New Delhi, March 21 (IANS) The central government on Wednesday allowed defence communication major ITI Limited to go in for a “prospectus based” Further Public Offer (FPO) to raise working capital and to reduce its debt obligations.
The development follows Cabinet Committee on Economic Affairs’ approval for a Department of Telecommunication’s proposal to allow ITI Limited to go in for the FPO.
Besides, the CCEA’s move will allow ITI Limited to meet Sebi’s requirement of minimum 25 per cent public shareholding.
According to the CCEA, the FPO will provide “the much needed working capital to the company and help it to timely execute the orders that it has in hand and improve its margins”.
“This, in turn, will help in protecting the current employment and generating more job opportunities in the company particularly in the field of new telecom technologies,” the CCEA said in a statement.

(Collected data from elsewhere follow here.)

(** * go-vite: quota engine, VM storage facade and DEX fund contract

    A shallow embedding of
      - [vm/quota/quota.go]   (gas cost of data, quota accounting, CalcQuotaV2
                               and the section-table lookup),
      - [vm_db]               (GetValue / SetValue / DeleteValue over the
                               unsaved overlay),
      - the DEX fund contract exercised by [TestDexFund],
      - [rpcapi/api/filters/subscribe.go] (the filters of the subscription
                               API and the conversion of their parameters),
      - [vite/net/receiver.go] (the receiver of blocks from the network),
    together with the properties the specification states about them and
    further properties of the code.

    Conventions.  A [uint64] is a [Z] in [0, 2^64) and every arithmetic
    operation writes its wrap-around out.  A [*big.Int] is a [Z].  A
    [*big.Float] is the rational it denotes (a [Q]); rounding to the float's
    precision is a parameter of the embedding.  A nil pointer is [None], and
    dereferencing it is the outcome [Panics]. *)

From Stdlib Require Import ZArith QArith List Lia Lqa Bool.
From stdpp Require Import base option countable strings gmap.

#[local] Open Scope Z_scope.

(* ================================================================== *)
(** ** Bytes *)

Abbreviation byte := Byte.byte.
Abbreviation bytes := (list Byte.byte).

#[global] Instance byte_eq_dec : EqDecision byte := Byte.byte_eq_dec.

#[global] Instance byte_countable : Countable byte :=
  inj_countable Byte.to_N Byte.of_N Byte.of_to_N.

(* ================================================================== *)
(** ** Unsigned 64-bit arithmetic *)

Module U64.

Definition modulus : Z := 2 ^ 64.

(** [helper.MaxUint64] *)
Definition MaxUint64 : Z := modulus - 1.

Definition wrap (z : Z) : Z := z mod modulus.

Definition add (a b : Z) : Z := wrap (a + b).
Definition sub (a b : Z) : Z := wrap (a - b).
Definition mul (a b : Z) : Z := wrap (a * b).

(** Unsigned division; the divisor is a non-zero constant wherever the
    source divides. *)
Definition div (a b : Z) : Z := a / b.

(** [helper.Min] on [uint64]. *)
Definition Min (x y : Z) : Z := if x <? y then x else y.

Definition inRange (z : Z) : Prop := 0 <= z < modulus.

End U64.

(* ================================================================== *)
(** ** Outcomes of a call

    [Returns v] is a normal return, [Panics] a run-time panic (nil
    dereference, index out of range), and [OutOfFuel] says that the bound put
    on an unbounded source loop was reached. *)

Inductive outcome (A : Type) : Type :=
| Returns (v : A)
| Panics
| OutOfFuel.

Arguments Returns {A} v.
Arguments Panics {A}.
Arguments OutOfFuel {A}.

Definition obind {A B} (o : outcome A) (k : A -> outcome B) : outcome B :=
  match o with
  | Returns v => k v
  | Panics => Panics
  | OutOfFuel => OutOfFuel
  end.

(* ================================================================== *)
(** ** Ledger data the quota engine and the contracts read *)

Module Ledger.

(** [types.Hash], [types.Address] and [types.TokenTypeId] are fixed-size
    byte arrays compared by content. *)
Definition Hash := bytes.
Definition Address := bytes.
Definition TokenTypeId := bytes.

Inductive BlockType : Type :=
| BlockTypeSendCreate
| BlockTypeSendCall
| BlockTypeSendReward
| BlockTypeReceive
| BlockTypeReceiveError.

Definition isReceiveError (t : BlockType) : bool :=
  match t with
  | BlockTypeReceiveError => true
  | _ => false
  end.

(** [ledger.AccountBlock], with the fields the embedded code touches. *)
Record AccountBlock : Type := mkAccountBlock
  { BlockType_ : BlockType;
    PrevHash : Hash;
    AccountAddress : Address;
    ToAddress : Address;
    Amount : Z;
    TokenId : TokenTypeId;
    SnapshotHash : Hash;
    Data : bytes;
    Quota : Z;
    Nonce : bytes }.

(** [ledger.SnapshotBlock] *)
Record SnapshotBlock : Type := mkSnapshotBlock
  { SbHash : Hash;
    SbHeight : Z }.

Definition hash_eqb (a b : Hash) : bool := bool_decide (a = b).

End Ledger.

(* ================================================================== *)
(** ** vm/quota/quota.go *)

Module Quota.
Import Ledger.

(** The protocol constants of the package.  They are declared outside
    [quota.go]; the embedding takes them as a record.  [roundFloat] is the
    rounding of a [big.Float] result to [precForFloat] bits. *)
Record Params : Type := mkParams
  { TxGas : Z;
    txContractCreationGas : Z;
    txDataZeroGas : Z;
    txDataNonZeroGas : Z;
    quotaForSection : Z;
    maxQuotaHeightGap : Z;
    sectionList : list Q;
    paramA : Q;
    paramB : Q;
    roundFloat : Q -> Q;
    quotaLimit : Z;
    quotaByPledge : Z;
    quotaForPoW : Z }.

Inductive vmError : Type :=
| ErrOutOfQuota
| errGasUintOverflow
| ErrOther.

Definition vmError_eqb (a b : vmError) : bool :=
  match a, b with
  | ErrOutOfQuota, ErrOutOfQuota
  | errGasUintOverflow, errGasUintOverflow
  | ErrOther, ErrOther => true
  | _, _ => false
  end.

(** [var defaultDifficulty = new(big.Int).SetUint64(0xffffffc000000000)] *)
Definition defaultDifficulty : Z := 0xffffffc000000000.

(** [calcQuotaInSections] builds a float it does not use and returns 0. *)
Definition calcQuotaInSections (pledgeAmount difficulty : Z) : Z := 0.

Section WithParams.
Context (P : Params).

(** The counting loop of [DataGasCost]: [nonZeroByteCount++] for every
    byte that is not zero. *)
Definition countNonZero (data : bytes) : Z :=
  fold_left
    (fun n (byteCode : byte) =>
       if Byte.eqb byteCode Byte.x00 then n else U64.add n 1)
    data 0.

Definition DataGasCost (data : bytes) : Z + vmError :=
  if (0 <? Z.of_nat (length data)) then
    let nonZeroByteCount := countNonZero data in
    if U64.div U64.MaxUint64 (txDataNonZeroGas P) <? nonZeroByteCount then
      inr errGasUintOverflow
    else
      let gas := U64.mul nonZeroByteCount (txDataNonZeroGas P) in
      let zeroByteCount :=
        U64.sub (U64.wrap (Z.of_nat (length data))) nonZeroByteCount in
      if U64.div (U64.sub U64.MaxUint64 gas) (txDataZeroGas P)
         <? zeroByteCount then
        inr errGasUintOverflow
      else
        inl (U64.add gas (U64.mul zeroByteCount (txDataZeroGas P)))
  else inl 0.

Definition IntrinsicGasCost (data : bytes) (isCreate : bool)
  : Z + vmError :=
  let gas := if isCreate then txContractCreationGas P else TxGas P in
  match DataGasCost data with
  | inr _ => inr errGasUintOverflow
  | inl gasData =>
      if U64.sub U64.MaxUint64 gas <? gasData then inr errGasUintOverflow
      else inl (U64.add gas gasData)
  end.
(** * webreqlog: usage counters, request selection and request summary

    A shallow embedding of [webreqlog.py]: the class [Counter] (time-bucketed
    usage metrics), the selection loop of [WebReqLog.loadRequests], the
    rollup loop of [WebReqLog.printRequestSummary], and the text functions
    around them ([html_escape], the query string of [wwwApp], [link],
    [str2date] and [date2str], the time range of an export), followed by the
    properties established about them.

    Conventions.  Python [dict]s with string keys are [gmap string _]; Python
    numbers are [number] (an unbounded [int] or a binary64 [float]); a Python
    exception is the [Raise] branch of [result]; a [seiscomp.core.Time] is a
    number of seconds since 1970-01-01T00:00:00Z and [Time.toString] follows
    [strftime] on the UTC calendar. *)

From Stdlib Require Import ZArith Lia Bool String Ascii List SpecFloat.
From Stdlib Require Import DecimalString DecimalZ.
From stdpp Require Import gmap strings list fin_maps sorting.
From Equations Require Import Equations.

#[local] Open Scope Z_scope.

(** ** Python values *)

Inductive exn : Set :=
| IndexError | KeyError | ValueError | NameError | Exception.

Inductive result (A : Type) : Type :=
| Ok (a : A)
| Raise (e : exn).
Arguments Ok {A} a.
Arguments Raise {A} e.

#[global] Instance result_ret : MRet result := fun A a => Ok a.
#[global] Instance result_bind : MBind result := fun A B k m =>
  match m with
  | Ok a => k a
  | Raise e => Raise e
  end.

(** Binary64 arithmetic, as specified by [SpecFloat] (round to nearest even). *)
Module PyFloat.
Definition prec : Z := 53.
Definition emax : Z := 1024.
Definition add : spec_float -> spec_float -> spec_float := SFadd prec emax.
Definition div : spec_float -> spec_float -> spec_float := SFdiv prec emax.
Definition compare : spec_float -> spec_float -> option comparison := SFcompare.

(** [float(n)] for an [int] n. *)
Definition of_int (n : Z) : spec_float := binary_normalize prec emax n 0 false.

(** [a / b] for two [int]s with [b <> 0]: the correctly rounded quotient
    ([0 / b] is the zero of [b]'s sign). *)
Definition int_truediv (a b : Z) : spec_float :=
  match a with
  | Z0 => S754_zero (b <? 0)
  | _ =>
    let '(q, e, l) := SFdiv_core_binary prec emax (Z.abs a) 0 (Z.abs b) 0 in
    binary_round_aux prec emax (xorb (a <? 0) (b <? 0)) q e l
  end.
End PyFloat.

Inductive number : Set :=
| Int (z : Z)
| Float (f : spec_float).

As on December 31, 2017, the issued and subscribed equity capital of the company stood at Rs 760 crore (76 crore of equity shares of face value of Rs 10 each) out which 92.59 per cent equity is held by the central government.
The company is a listed schedule “A” CPSE, under the administrative control of Ministry of Communications, Department of Telecommunication.
It is a supplier for the defence communication and networking needs and a major supplier of encryption products to Indian Army.